Adapted RepositoryRestMvcConfiguration to now create a shared fallback ObjectMapper and avoid to register it as Spring Bean. Adapted test cases that previously were relying on such a bean being present.
Adapted test cases to verify on the correct ALPS document structure (see spring-projects/spring-hateoas#665).
ExposureConfiguration exposes methods to register AggregateResourceHttpMethodsFilter and AssociationResourceHttpMethodsFilter (both applied by type or globally) to customize the supported HTTP methods by collection, item and association resources. It also provides shortcuts for common use cases like disabling PUT for item resources etc.
We now recommend to implement RepositoryRestConfigurer directly as its declared methods are now default methods. We also introduced a static factory method to easily create a configurer to customize RepositoryRestConfiguration via a Lambda expression.
Moved test case setups that use that deprecated API to the new one.
The default exposure of repository methods is now controlled via RepositoryRestConfiguration.setExposeRepositoryMethodsByDefault(…). That allows us to remove the additional API from RepositoryDetectionStrategy as the mere detection is an orthogonal topic.
Also added RepositoryRestConfiguration.disableDefaultExposure() to set the RepositoryDetectionStategy to ANNOTATED and disables default method exposure in one go. That can be exposed via a Spring Boot configuration property downstream.
Spring Framework 5.0.2 changes the default for the Allow-Credentials header to false. We now adapted our test case to that and also drop the expectation to see the request URL in the Allow-Origin header as that is only returned if Allow-Credentials is true, which it now isn't by default.
Additional cleanups in QuerydslAwareRootResourceInformationHandlerMethodArgumentResolver to make sure a QuerydslRepositoryInvokerAdapter is only applied if the QuerydslPredicateBuilder actually exposes a predicate.

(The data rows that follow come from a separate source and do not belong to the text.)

Lemma getImagesDirectory_cached_witness :
  (forall ws', getImagesDirectory ws' cached = Some (images_dir, cached)) /\
  (cachedImagesDir initial = None -> cachedWorkspaceFolder initial = None ->
   exists folder others,
     workspaceFolders (workspace_with mixed_listing) = folder :: others /\
     images_dir = joinPath (joinPath folder ".claude") "claude-code-chat-images").
Proof.
  apply (getImagesDirectory_cached (workspace_with mixed_listing) initial images_dir cached).
  reflexivity.
Defined.

(** X19. For a listing with unique names, [cleanupOldImages] asks to delete
    an entry exactly when [retentionDays] is not 0 and the entry is a plain
    file, not named [.gitignore], whose name is [image_<digits>.] with a
    timestamp strictly below the cutoff. *)
Theorem cleanup_requests_exactly ws now r st imagesDir st1 files entry :
  getImagesDirectory ws st = Some (imagesDir, st1) ->
  readDirectory ws imagesDir = Some files ->
  List.NoDup (List.map fst files) ->
  In entry files ->
  (In (fst entry) (fst (cleanupOldImages ws now r st)) <->
   strict_eq r (of_Z 0) = false /\ deletable (cutoffTime now r) entry).
Proof.
  intros G R N I. rewrite (cleanupOldImages_reads _ _ _ _ _ _ _ G R).
  destruct (strict_eq r (of_Z 0)).
  - split; [contradiction | intros [H _]; discriminate].
  - split.
    + intros M. split; [reflexivity | ].
      apply in_map_iff in M. destruct M as (e & E & F).
      apply filter_In in F. destruct F as [F C].
      rewrite <- (unique_name files e entry N F I E).
      apply cleanup_candidate_spec. exact C.
    + intros [_ D]. apply in_map, filter_In. split; [exact I | ].
      apply cleanup_candidate_spec. exact D.
Qed.

Lemma cleanup_requests_exactly_witness :
  In (fst ("image_1000.png", FileType_File))
     (fst (cleanupOldImages (workspace_with mixed_listing) a_moment (of_Z 30) initial)) <->
  strict_eq (of_Z 30) (of_Z 0) = false /\
  deletable (cutoffTime a_moment (of_Z 30)) ("image_1000.png", FileType_File).
Proof.
  apply (cleanup_requests_exactly (workspace_with mixed_listing) a_moment (of_Z 30)
           initial images_dir cached mixed_listing ("image_1000.png", FileType_File)).
  - reflexivity.
  - reflexivity.
  - unfold mixed_listing. simpl.
    repeat (constructor; [simpl; intuition discriminate | ]). constructor.
  - unfold mixed_listing. simpl. auto.
Defined.

Lemma cutoffTime_NaN now : cutoffTime now NaN = NaN.
Proof. reflexivity. Qed.

Lemma lt_NaN_r a : lt a NaN = false.
Proof. destruct a as [ | [ | ] | q]; reflexivity. Qed.

Lemma filter_none {A : Type} (f : A -> bool) l :
  (forall x, f x = false) -> List.filter f l = [].
Proof.
  intros H. induction l as [ | x l IH]; simpl; [reflexivity | ].
  rewrite H. exact IH.
Qed.

(** X20. Edge values of [retentionDays] in [cleanupOldImages]: with [NaN]
    nothing is deleted; with a negative number of days the cutoff lies in
    the future, and even an image written at the moment of the cleanup is
    selected for deletion. *)
Theorem cleanup_edge_retentions ws now st :
  fst (cleanupOldImages ws now NaN st) = [] /\
  (forall days t format,
     days < 0 -> 0 <= t <= now ->
     cleanup_candidate (cutoffTime now (of_Z days))
       (generateFileName t format, FileType_File) = true).
Proof.
  split.
  - unfold cleanupOldImages. cbn [strict_eq].
    destruct (getImagesDirectory ws st) as [[dir st1] | ]; [ | reflexivity].
    destruct (readDirectory ws dir) as [files | ]; [ | reflexivity].
    cbn [fst]. rewrite filter_none; [reflexivity | ].
    intros [name ty]. unfold cleanup_candidate, isOldImageFile.
    destruct (match_image name); [ | apply andb_false_r].
    rewrite cutoffTime_NaN, lt_NaN_r. apply andb_false_r.
  - intros days t format D T.
    rewrite cleanup_candidate_generated by lia. apply Z.ltb_lt. lia.
Qed.

End DirectoryFacts.

Section ImageStoreFacts.
Import Js Os FileManager ImageStore Spec Scenarios.

Lemma append_inj_l p a b : p ++ a = p ++ b -> a = b.
Proof.
  induction p as [ | c p IH]; simpl; [auto | ].
  intros E. injection E as E. exact (IH E).
Qed.

Lemma joinPath_inj dir a b : joinPath dir a = joinPath dir b -> a = b.
Proof.
  unfold joinPath. intros E. apply append_inj_l in E. simpl in E.
  injection E as E. exact E.
Qed.

Lemma joinPath_neq dir name : joinPath dir name <> dir.
Proof. unfold joinPath. apply append_neq. discriminate. Qed.

Lemma generated_not_gitignore now format :
  generateFileName now format <> ".gitignore".
Proof. unfold generateFileName. simpl. discriminate. Qed.

Lemma writeFile_inv h u content (fs fs' : disk) :
  writeFile h u content fs = Returns fs' -> fs' = <[u := File content]> fs.
Proof.
  unfold writeFile. destruct (write_error h u); [discriminate | ].
  destruct (fs !! u) as [[c | ] | ]; intros [= <-]; reflexivity.
Qed.

Lemma existsSync_insert (fs : disk) u n p :
  existsSync fs p = true -> existsSync (<[u := n]> fs) p = true.
Proof.
  unfold existsSync. destruct (decide (u = p)) as [-> | N].
  - rewrite lookup_insert_eq. reflexivity.
  - rewrite lookup_insert_ne by exact N. auto.
Qed.

Lemma ensureGitignoreExists_resolves h dir (fs fs' : disk) :
  ensureGitignoreExists h dir fs = (Resolved tt, fs') ->
  existsSync fs' (joinPath dir ".gitignore") = true.
Proof.
  unfold ensureGitignoreExists, stat.
  destruct (existsSync fs (joinPath dir ".gitignore")) eqn:X.
  - destruct (negb _); cbn [andb].
    + intros [= <-]. exact X.
    + destruct (writeFile _ _ _ _) as [e | fs1] eqn:W; [discriminate | ].
      intros [= <-]. apply writeFile_inv in W. subst.
      unfold existsSync. rewrite lookup_insert_eq. reflexivity.
  - cbn [andb]. destruct (writeFile _ _ _ _) as [e | fs1] eqn:W; [discriminate | ].
    intros [= <-]. apply writeFile_inv in W. subst.
    unfold existsSync. rewrite lookup_insert_eq. reflexivity.
Qed.

Lemma createImageFile_inv h now data format st (fs : disk) f st' fs' :
  createImageFile h now data format st fs = (Resolved f, st', fs') ->
  exists dir fs1,
    getImagesDirectory (workspace h) st = Some (dir, st') /\
    existsSync fs1 (joinPath dir ".gitignore") = true /\
    f = new_ManagedImageFile (joinPath dir (generateFileName now format)) /\
    fs' = <[joinPath dir (generateFileName now format) := File data]> fs1.
Proof.
  unfold createImageFile, ensureDirectoryExists.
  destruct (getImagesDirectory (workspace h) st) as [[dir st1] | ] eqn:G; [ | discriminate].
  pose proof (getImagesDirectory_stable _ _ _ _ G) as Cached.
  destruct (ensureGitignoreExists h dir _) as [[[] | e] fs1] eqn:E; [ | discriminate].
  rewrite Cached.
  destruct (writeFile _ _ _ _) as [e | fs2] eqn:W; [discriminate | ].
  intros [= <- <- <-]. apply writeFile_inv in W.
  exists dir, fs1. split; [reflexivity | ].
  split; [exact (ensureGitignoreExists_resolves _ _ _ _ E) | auto].
Qed.

(** X21. When [createImageFile] resolves, the file is
    [image_<now>.<format>] in the images directory, the disk holds the image
    bytes at that path and a [.gitignore] beside it, and [dispose] of the
    returned file deletes nothing (it is built with [shouldCleanup] off). *)
Theorem createImageFile_written h now data format st (fs : disk) f st' fs' :
  createImageFile h now data format st fs = (Resolved f, st', fs') ->
  exists dir,
    getImagesDirectory (workspace h) st = Some (dir, st') /\
    ImageStore.getPath f = joinPath dir (generateFileName now format) /\
    readFileSync fs' (ImageStore.getPath f) = Some data /\
    existsSync fs' (joinPath dir ".gitignore") = true /\
    ImageStore.dispose h f fs' = fs'.
Proof.
  intros H. destruct (createImageFile_inv _ _ _ _ _ _ _ _ _ H)
    as (dir & fs1 & G & X & -> & ->).
  exists dir. split; [exact G | ]. split; [reflexivity | ].
  split; [ | split; [ | reflexivity]].
  - unfold readFileSync, ImageStore.getPath, new_ManagedImageFile. cbn [uri].
    rewrite lookup_insert_eq. reflexivity.
  - apply existsSync_insert. exact X.
Qed.

Lemma createImageFile_written_witness :
  exists dir,
    getImagesDirectory (workspace plain_host) initial = Some (dir, cached) /\
    ImageStore.getPath
      (new_ManagedImageFile (joinPath images_dir (generateFileName a_moment "png")))
    = joinPath dir (generateFileName a_moment "png") /\
    readFileSync (snd (createImageFile plain_host a_moment png_bytes "png" initial ∅))
      (ImageStore.getPath
         (new_ManagedImageFile (joinPath images_dir (generateFileName a_moment "png"))))
    = Some png_bytes /\
    existsSync (snd (createImageFile plain_host a_moment png_bytes "png" initial ∅))
      (joinPath dir ".gitignore") = true /\
    ImageStore.dispose plain_host
      (new_ManagedImageFile (joinPath images_dir (generateFileName a_moment "png")))
      (snd (createImageFile plain_host a_moment png_bytes "png" initial ∅))
    = snd (createImageFile plain_host a_moment png_bytes "png" initial ∅).
Proof.
  apply (createImageFile_written plain_host a_moment png_bytes "png" initial ∅).
  vm_compute. reflexivity.
Defined.





End ImageStoreFacts.

(** ** [src/commands/uploadImage.ts] *)

Section WorkflowFacts.
Import Js Os Clipboard Results Workflow.

Context {S : Type}.
Implicit Types (deps : Dependencies S) (window : Window) (w : World S).

Lemma validateRemoteConnection_remote window :
  remote window -> validateRemoteConnection window = Success tt.
Proof.
  intros (name & R & N). unfold validateRemoteConnection. rewrite R.
  destruct (String.eqb_spec name EmptyString); [contradiction | reflexivity].
Qed.

Lemma log_log (w : World S) e1 e2 :
  log S e2 (log S e1 w) = {| services := services w; shown := (shown w ++ [e1; e2])%list |}.
Proof. unfold log. simpl. rewrite <- app_assoc. reflexivity. Qed.

(** X24. Without a remote connection ([remoteName] missing or empty) the
    command fails with the clipboard error about the missing connection, no
    service is called, and [handleUploadCommand] shows exactly one error
    message. *)
Theorem no_remote_no_upload deps window destination w :
  remoteName window = None \/ remoteName window = Some EmptyString ->
  execute S deps window destination w = (Failure (ClipboardError no_remote_message), w) /\
  handleUploadCommand S deps window destination w
  = log S (ErrorMessage ("Upload error: " ++ no_remote_message)) w.
Proof.
  intros R.
  assert (E : execute S deps window destination w
              = (Failure (ClipboardError no_remote_message), w)).
  { unfold execute, validateRemoteConnection. destruct R as [-> | ->]; reflexivity. }
  split; [exact E | ]. unfold handleUploadCommand. rewrite E. reflexivity.
Qed.
Lemma Forall2_Qeq_trans l1 l2 l3 :
  Forall2 Qeq l1 l2 -> Forall2 Qeq l2 l3 -> Forall2 Qeq l1 l3.
Proof.
  intros H. revert l3. induction H as [|x y l1 l2 Hxy _ IH]; intros l3 H3;
    inversion H3; subst; constructor; try lra; auto.
Qed.

Lemma insert_Qeq x l1 l2 :
  Forall2 Qeq l1 l2 -> Forall2 Qeq (insert x l1) (insert x l2).
Proof.
  induction 1 as [|y1 y2 l1 l2 Hy Hl IH]; simpl.
  - repeat constructor.
  - unfold compareFn. rewrite (Qgtb_Qeq (x - y1) (x - y2) 0 0) by lra.
    destruct (Qgtb (x - y2) 0).
    + constructor; assumption.
    + constructor; [reflexivity|]. constructor; assumption.
Qed.

(** Two insertions commute, up to the order of equal numbers. *)
Lemma insert_swap x y l :
  Forall2 Qeq (insert x (insert y l)) (insert y (insert x l)).
Proof.
  induction l as [|z l IH]; simpl; unfold compareFn.
  - gt_cases (x - y) 0; gt_cases (y - x) 0; try lra;
      repeat constructor; try lra.
  - gt_cases (y - z) 0; gt_cases (x - z) 0; simpl; unfold compareFn.
    + gt_cases (x - z) 0; gt_cases (y - z) 0; try lra.
      constructor; [reflexivity|exact IH].
    + gt_cases (x - z) 0; gt_cases (y - x) 0; try lra. simpl.
      unfold compareFn. gt_cases (y - z) 0; try lra.
      apply Forall2_Qeq_refl.
    + gt_cases (x - y) 0; gt_cases (y - z) 0; try lra. simpl.
      unfold compareFn. gt_cases (x - z) 0; try lra.
      apply Forall2_Qeq_refl.
    + gt_cases (x - y) 0; gt_cases (y - x) 0; try lra; simpl; unfold compareFn.
      * gt_cases (x - z) 0; try lra. apply Forall2_Qeq_refl.
      * gt_cases (y - z) 0; try lra. apply Forall2_Qeq_refl.
      * constructor; [lra|]. constructor; [lra|]. apply Forall2_Qeq_refl.
Qed.

Lemma sort_Permutation l l' :
  Permutation l l' -> Forall2 Qeq (sort l) (sort l').
Proof.
  induction 1 as [|x l l' _ IH|x y l|l1 l2 l3 _ IH1 _ IH2]; simpl.
  - constructor.
  - now apply insert_Qeq.
  - apply insert_swap.
  - eapply Forall2_Qeq_trans; eassumption.
Qed.

Lemma groups_Qeq rest rest' :
  Forall2 Qeq rest rest' ->
  forall s s' p p', s == s' -> p == p' ->
  Forall2 sameRange (groups s p rest) (groups s' p' rest').
Proof.
  induction 1 as [|c c' rest rest' Hc _ IH]; intros s s' p p' Hs Hp; simpl.
  - repeat constructor; simpl; auto.
  - rewrite !gap_test.
    rewrite (Qgtb_Qeq (c - p) (c' - p') aboveHalf aboveHalf) by (lra || reflexivity).
    destruct (Qgtb (c' - p') aboveHalf); auto.
    constructor; [repeat split; simpl; auto; reflexivity|auto].
Qed.

(** X1 - The order in which the timestamps arrive does not matter: any
    rearrangement of the input gives the same ranges, number for
    number. *)
Theorem processDetections_Permutation ts ts' :
  Permutation ts ts' ->
  Forall2 sameRange (processDetections ts) (processDetections ts').
Proof.
  intros HP. pose proof (sort_Permutation _ _ HP) as HS.
  destruct ts as [|t ts], ts' as [|t' ts'].
  - constructor.
  - apply Permutation_nil in HP. discriminate.
  - apply Permutation_sym, Permutation_nil in HP. discriminate.
  - destruct (sort_nonempty t ts) as (s0 & rest & E).
    destruct (sort_nonempty t' ts') as (s0' & rest' & E').
    rewrite (processDetections_groups _ _ _ E),
            (processDetections_groups _ _ _ E').
    rewrite E, E' in HS. inversion HS; subst. now apply groups_Qeq.
Qed.

Lemma processDetections_Permutation_witness :
  Forall2 sameRange
    (processDetections (map double [5; 1; 53 # 10; 12 # 10; 16 # 10]))
    (processDetections (map double [1; 12 # 10; 16 # 10; 5; 53 # 10])).
Proof.
  apply processDetections_Permutation. apply Permutation_map.
  apply (Permutation_trans (perm_swap 1 5 _)). constructor.
  apply (Permutation_trans (perm_skip 5 (perm_swap (12 # 10) (53 # 10) _))).
  apply (Permutation_trans (perm_swap _ _ _)). constructor.
  apply (Permutation_trans (perm_skip 5 (perm_swap _ _ _))).
  apply perm_swap.
Defined.

(** X3 - Timestamps that lie pairwise within the tolerance merge into a single
    range, from the earliest to the latest of them. *)
Theorem processDetections_single_range ts :
  ts <> [] ->
  (forall a b, In a ts -> In b ts -> b - a <= TOLERANCE) ->
  exists lo hi,
    processDetections ts = [mkRange lo hi 1]
    /\ In lo ts /\ In hi ts
    /\ forall t, In t ts -> lo <= t /\ t <= hi.
Proof.
  intros Hne Hclose.
  pose proof (processDetections_separated ts) as Hsep.
  pose proof (processDetections_points ts) as Hpts.
  pose proof (processDetections_cover ts) as Hcov.
  destruct (processDetections ts) as [|r [|r2 out]].
  - destruct ts as [|t ts]; [contradiction|].
    destruct (Hcov t (or_introl eq_refl)) as (r & [] & _).
  - destruct (Hpts r (or_introl eq_refl)) as (Hs & He & Hc).
    exists (start r), (end_ r). repeat split; auto.
    + destruct r; simpl in *. now subst.
    + destruct (Hcov t H) as (r' & [<-|[]] & Hw). apply Hw.
    + destruct (Hcov t H) as (r' & [<-|[]] & Hw). apply Hw.
  - exfalso. inversion Hsep as [| |? ? ? _ Hgap _]; subst.
    apply gt_sub in Hgap. pose proof aboveHalf_gt.
    destruct (Hpts r (or_introl eq_refl)) as (_ & He & _).
    destruct (Hpts r2 (or_intror (or_introl eq_refl))) as (Hs & _ & _).
    specialize (Hclose _ _ He Hs). lra.
Qed.

Lemma close_points a b :
  In a (map double [3; 32 # 10; 34 # 10]) ->
  In b (map double [3; 32 # 10; 34 # 10]) ->
  b - a <= TOLERANCE.
Proof.
  intros [<-|[<-|[<-|[]]]] [<-|[<-|[<-|[]]]]; vm_compute; discriminate.
Defined.

Lemma processDetections_single_range_witness :
  exists lo hi,
    processDetections (map double [3; 32 # 10; 34 # 10]) = [mkRange lo hi 1]
    /\ In lo (map double [3; 32 # 10; 34 # 10])
    /\ In hi (map double [3; 32 # 10; 34 # 10])
    /\ forall t, In t (map double [3; 32 # 10; 34 # 10]) -> lo <= t /\ t <= hi.
Proof.
  exact (processDetections_single_range (map double [3; 32 # 10; 34 # 10])
           ltac:(discriminate) close_points).
Defined.
(** X19: a run of [emptyS3Directory] only lists [(bucket, dir)] and deletes
    in [bucket]: no Get, no Put, no other bucket.  Every Delete follows a
    List of its own, and one List is made per invocation: Deletes <= Lists
    <= Deletes + 1, and the self-invocations never outnumber the Lists. *)
Theorem emptyS3Directory_calls_invariant (fuel : nat) :
  forall w : World W,
    let run := emptyS3Directory cli fuel bucket dir w in
    exists new,
      calls (final run) = calls w ++ new
      /\ Forall (empties_call bucket dir) new
      /\ count_calls is_delete_call new <= count_calls is_list_call new
      /\ count_calls is_list_call new <= S (count_calls is_delete_call new)
      /\ count_calls is_list_call new <= fuel
      /\ self_calls run <= count_calls is_list_call new.
Proof.
  assert (HL : empties_call bucket dir (CallList (mkListParam bucket dir)))
    by now left.
  assert (HD : forall page,
             empties_call bucket dir (CallDelete (deleteParams_of bucket page))).
  { intro page. right. eexists. reflexivity. }
  induction fuel as [|fuel IH]; intro w; cbv zeta.
  - exists []. cbn. rewrite app_nil_r. finish_invariant.
  - cbn [emptyS3Directory]. unfold remote_list, remote_delete, logged.
    destruct (cli_listObjectsV2 cli (mkListParam bucket dir) (service w))
      as [s1 [err|page]].
    + exists [CallList (mkListParam bucket dir)]. cbn.
      finish_invariant.
    + destruct (Nat.eqb (length (Contents page)) 0).
      * exists [CallList (mkListParam bucket dir)]. cbn.
        finish_invariant.
      * cbn [service calls].
        destruct (cli_deleteObjects cli (deleteParams_of bucket page) s1)
          as [s2 [err|ack]].
        -- exists [CallList (mkListParam bucket dir);
                   CallDelete (deleteParams_of bucket page)].
           cbn. rewrite <- app_assoc. finish_invariant.
        -- destruct (IsTruncated page).
           ++ destruct (IH (mkWorld s2
                              ((calls w ++ [CallList (mkListParam bucket dir)])
                                 ++ [CallDelete (deleteParams_of bucket page)])))
                as [new [Hc [Hall [H1 [H2 [H3 H4]]]]]].
              exists (CallList (mkListParam bucket dir)
                        :: CallDelete (deleteParams_of bucket page) :: new).
              cbn [final self_calls]. rewrite Hc. cbn [calls].
              finish_invariant.
           ++ exists [CallList (mkListParam bucket dir);
                      CallDelete (deleteParams_of bucket page)].
              cbn. rewrite <- app_assoc. finish_invariant.
Qed.

End EmptyDirectoryPaths.

(** ** [emptyS3Directory] against the in-memory store *)

Lemma filter_none {A : Type} (f : A -> bool) (l : list A) :
  (forall x, In x l -> f x = false) -> filter f l = [].
Proof.
  induction l as [|a l IH]; intro H; [reflexivity|].
  simpl. rewrite (H a (or_introl eq_refl)). apply IH.
  intros x Hx. apply H. now right.
Qed.

Lemma filter_commute {A : Type} (f g : A -> bool) (l : list A) :
  filter f (filter g l) = filter g (filter f l).
Proof.
  induction l as [|a l IH]; [reflexivity|].
  simpl. destruct (f a) eqn:Ef, (g a) eqn:Eg; simpl;
    rewrite ?Ef, ?Eg, IH; reflexivity.
Qed.

Lemma filter_kept {A : Type} (f g : A -> bool) (l : list A) :
  (forall x, f x = true -> g x = true) ->
  filter f (filter g l) = filter f l.
Proof.
  intro H. induction l as [|a l IH]; [reflexivity|].
  simpl. destruct (f a) eqn:Ef.
  - rewrite (H a Ef). simpl. rewrite Ef, IH. reflexivity.
  - destruct (g a); simpl; rewrite ?Ef, IH; reflexivity.
Qed.

Lemma filter_length_bound {A : Type} (f : A -> bool) (l : list A) :
  length (filter f l) <= length l.
Proof.
  induction l as [|a l IH]; [apply le_n|].
  simpl. destruct (f a); simpl; lia.
Qed.

Lemma In_firstn {A : Type} (n : nat) (l : list A) (x : A) :
  In x (firstn n l) -> In x l.
Proof.
  revert l. induction n as [|n IH]; intros [|a l] H; simpl in *; try contradiction.
  destruct H as [H|H]; [now left|right; now apply IH].
Qed.

Section MemStore.

Variable maxKeys : nat.
Variables bucket dir : string.

Local Notation "'kept'" := (mem_kept bucket).
Local Notation "'mem_page'" := (mem_page_of maxKeys bucket dir).

Lemma mem_list_eq (store : list MemObject) :
  cli_listObjectsV2 (mem_client maxKeys)
    (mkListParam (JString bucket) (JString dir)) store
  = (store, inr (mem_page store)).
Proof. reflexivity. Qed.

Lemma mem_delete_eq (store : list MemObject) (page : ListOutput) :
  cli_deleteObjects (mem_client maxKeys)
    (deleteParams_of (JString bucket) page) store
  = (filter (kept (dObjects (deleteParams_of (JString bucket) page))) store,
     inr (JObject [])).
Proof. reflexivity. Qed.

(** Every object of the page is deleted. *)
Lemma kept_false_on_page (store : list MemObject) (o : MemObject) :
  In o (firstn maxKeys (filter (under bucket dir) store)) ->
  kept (dObjects (deleteParams_of (JString bucket) (mem_page store))) o = false.
Proof.
  intro Hin.
  assert (Hu : under bucket dir o = true).
  { apply In_firstn in Hin. now apply filter_In in Hin. }
  unfold under in Hu. apply andb_true_iff in Hu. destruct Hu as [Hb _].
  unfold mem_kept. rewrite Hb. cbn [andb]. apply negb_false_iff.
  apply existsb_exists. exists (mkObjectIdentifier (oKey o)).
  split; [|apply String.eqb_refl].
  unfold deleteParams_of, mem_page_of. cbn [dObjects Contents].
  rewrite map_map. cbn [cKey].
  apply (in_map (fun x => mkObjectIdentifier (oKey x))). exact Hin.
Qed.

(** No object outside [(bucket, dir)] is deleted. *)
Lemma kept_true_elsewhere (store : list MemObject) (o : MemObject) :
  elsewhere bucket dir o = true ->
  kept (dObjects (deleteParams_of (JString bucket) (mem_page store))) o = true.
Proof.
  unfold elsewhere. intro He. apply negb_true_iff in He.
  unfold mem_kept. apply negb_true_iff.
  destruct (String.eqb (oBucket o) bucket) eqn:Hb; [|reflexivity].
  cbn [andb].
  destruct (existsb _ _) eqn:Hex; [|reflexivity].
  exfalso. apply existsb_exists in Hex. destruct Hex as [id [Hid Hkey]].
  unfold deleteParams_of, mem_page_of in Hid. cbn [dObjects Contents] in Hid.
  rewrite map_map in Hid. cbn [cKey] in Hid.
  apply in_map_iff in Hid. destruct Hid as [o' [<- Hin]].
  cbn [Key] in Hkey. apply String.eqb_eq in Hkey.
  apply In_firstn in Hin. apply filter_In in Hin. destruct Hin as [_ Hu].
  unfold under in Hu, He. apply andb_true_iff in Hu. destruct Hu as [_ Hp].
  rewrite Hkey in Hp. rewrite Hb, Hp in He. discriminate He.
Qed.

(** The objects under [(bucket, dir)] after the delete of a page: none of
    the page, so at most those beyond it. *)
Lemma under_after_delete (store : list MemObject) :
  let store' :=
    filter (kept (dObjects (deleteParams_of (JString bucket) (mem_page store))))
           store in
  filter (under bucket dir) store'
  = filter (kept (dObjects (deleteParams_of (JString bucket) (mem_page store))))
      (skipn maxKeys (filter (under bucket dir) store)).
Proof.
  cbv zeta. rewrite filter_commute.
  rewrite <- (firstn_skipn maxKeys (filter (under bucket dir) store)) at 1.
  rewrite filter_app, filter_none; [reflexivity|].
  intros o Hin. now apply kept_false_on_page.
Qed.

Extracted a couple of methods to make sure the mapping pipeline reads nicely.
Previously, when a request was sending an Accept header of some arbitrary *+json, the request was routed through the controllers and might have ended up producing a PersistentEntityResource that was then mapped using an uncustomized Jackson ObjectMapper. That has caused a huge JSON object to be unfolded which is highly undesirable.
We now only answer JSON requests to repository resources that contain an Accept header with any of the explicit JSON media types we got registered.
Tweaked the setup of the ExceptionHandlerExceptionResolver to not expose a bean in the first place but rather use the Spring MVC provided callbacks to register custom ones. We also now make sure MVC is bootstrapped property for integration tests through the inclusion of DelegatingWebMvcConfiguration.